Description of the task
A faithful, complete copy of the entries is the sole expected answer.

Provided data
⟨
Lemma deepcopy_isomorphic fuel h0 x y memo h :
  wf_heap h0 = true ->
  deepcopy fuel x ∅ h0 = Some (y, memo, h) ->
  memo !! x = Some y
  /\ (forall l, (l < length h0)%nat -> h !! l = h0 !! l)
  /\ (forall k v, memo !! k = Some v -> image h0 memo h k v)
  /\ (forall k1 k2 v, memo !! k1 = Some v -> memo !! k2 = Some v -> k1 = k2).
Proof.
  intros Hwf E.
  assert (Hlt : (x < length h0)%nat).
  { destruct fuel; [done|]. simpl in E. rewrite lookup_empty in E.
    destruct (h0 !! x) eqn:Ex; [|done]. by apply lookup_lt_Some in Ex. }
  destruct (deepcopy_images h0 fuel Hwf ∅ _ _ _ _ _ _ Hlt (imaging_start h0) E)
    as (Him & _ & Hx & _).
  assert (Hdone : forall k v, memo !! k = Some v -> image h0 memo h k v).
  { intros k v Hk. apply (imaging_done _ _ _ _ Him k v Hk).
    apply not_elem_of_empty. }
  split; [done|]. split.
  { apply (copying_old _ _ _ (imaging_copying _ _ _ _ Him)). }
  split; [done|].
  intros k1 k2 v H1 H2.
  destruct (decide (length h0 <= v)%nat) as [Hv|Hv].
  - by apply (imaging_inj _ _ _ _ Him k1 k2 v).
  - rewrite <- (image_kind _ _ _ _ _ (Hdone _ _ H1)) by lia.
    rewrite <- (image_kind _ _ _ _ _ (Hdone _ _ H2)) by lia. done.
Qed.

(** X17.  The copy has the shape of the original.  After [deepcopy] of [x]
    on a well-formed heap, the memo maps every object reached from [x] to
    its copy, [x] to the result; the original objects are unchanged; an
    atomic object is its own copy and a list or dictionary is copied to a
    new cell of the same kind whose items are, position by position and
    key by key, the copies of the original items; and no two objects share
    a copy.  So two names bound to one list are bound to one list in the
    snapshot, two names bound to different lists to different ones, and a
    structure that contains itself is copied to one that contains
    itself. *)
Theorem deepcopy_keeps_sharing fuel h0 x y memo h :
  wf_heap h0 = true ->
  deepcopy fuel x ∅ h0 = Some (y, memo, h) ->
  memo !! x = Some y
  /\ (forall l, (l < length h0)%nat -> h !! l = h0 !! l)
  /\ (forall k v, memo !! k = Some v -> image h0 memo h k v)
  /\ (forall k1 k2 v, memo !! k1 = Some v -> memo !! k2 = Some v -> k1 = k2).
Proof. apply deepcopy_isomorphic. Qed.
⟩
Solution
Lemma deepcopy_isomorphic fuel h0 x y memo h :
  wf_heap h0 = true ->
  deepcopy fuel x ∅ h0 = Some (y, memo, h) ->
  memo !! x = Some y
  /\ (forall l, (l < length h0)%nat -> h !! l = h0 !! l)
  /\ (forall k v, memo !! k = Some v -> image h0 memo h k v)
  /\ (forall k1 k2 v, memo !! k1 = Some v -> memo !! k2 = Some v -> k1 = k2).
Proof.
  intros Hwf E.
  assert (Hlt : (x < length h0)%nat).
  { destruct fuel; [done|]. simpl in E. rewrite lookup_empty in E.
    destruct (h0 !! x) eqn:Ex; [|done]. by apply lookup_lt_Some in Ex. }
  destruct (deepcopy_images h0 fuel Hwf ∅ _ _ _ _ _ _ Hlt (imaging_start h0) E)
    as (Him & _ & Hx & _).
  assert (Hdone : forall k v, memo !! k = Some v -> image h0 memo h k v).
  { intros k v Hk. apply (imaging_done _ _ _ _ Him k v Hk).
    apply not_elem_of_empty. }
  split; [done|]. split.
  { apply (copying_old _ _ _ (imaging_copying _ _ _ _ Him)). }
  split; [done|].
  intros k1 k2 v H1 H2.
  destruct (decide (length h0 <= v)%nat) as [Hv|Hv].
  - by apply (imaging_inj _ _ _ _ Him k1 k2 v).
  - rewrite <- (image_kind _ _ _ _ _ (Hdone _ _ H1)) by lia.
    rewrite <- (image_kind _ _ _ _ _ (Hdone _ _ H2)) by lia. done.
Qed.

(** X17.  The copy has the shape of the original.  After [deepcopy] of [x]
    on a well-formed heap, the memo maps every object reached from [x] to
    its copy, [x] to the result; the original objects are unchanged; an
    atomic object is its own copy and a list or dictionary is copied to a
    new cell of the same kind whose items are, position by position and
    key by key, the copies of the original items; and no two objects share
    a copy.  So two names bound to one list are bound to one list in the
    snapshot, two names bound to different lists to different ones, and a
    structure that contains itself is copied to one that contains
    itself. *)
Theorem deepcopy_keeps_sharing fuel h0 x y memo h :
  wf_heap h0 = true ->
  deepcopy fuel x ∅ h0 = Some (y, memo, h) ->
  memo !! x = Some y
  /\ (forall l, (l < length h0)%nat -> h !! l = h0 !! l)
  /\ (forall k v, memo !! k = Some v -> image h0 memo h k v)
  /\ (forall k1 k2 v, memo !! k1 = Some v -> memo !! k2 = Some v -> k1 = k2).
Proof. apply deepcopy_isomorphic. Qed.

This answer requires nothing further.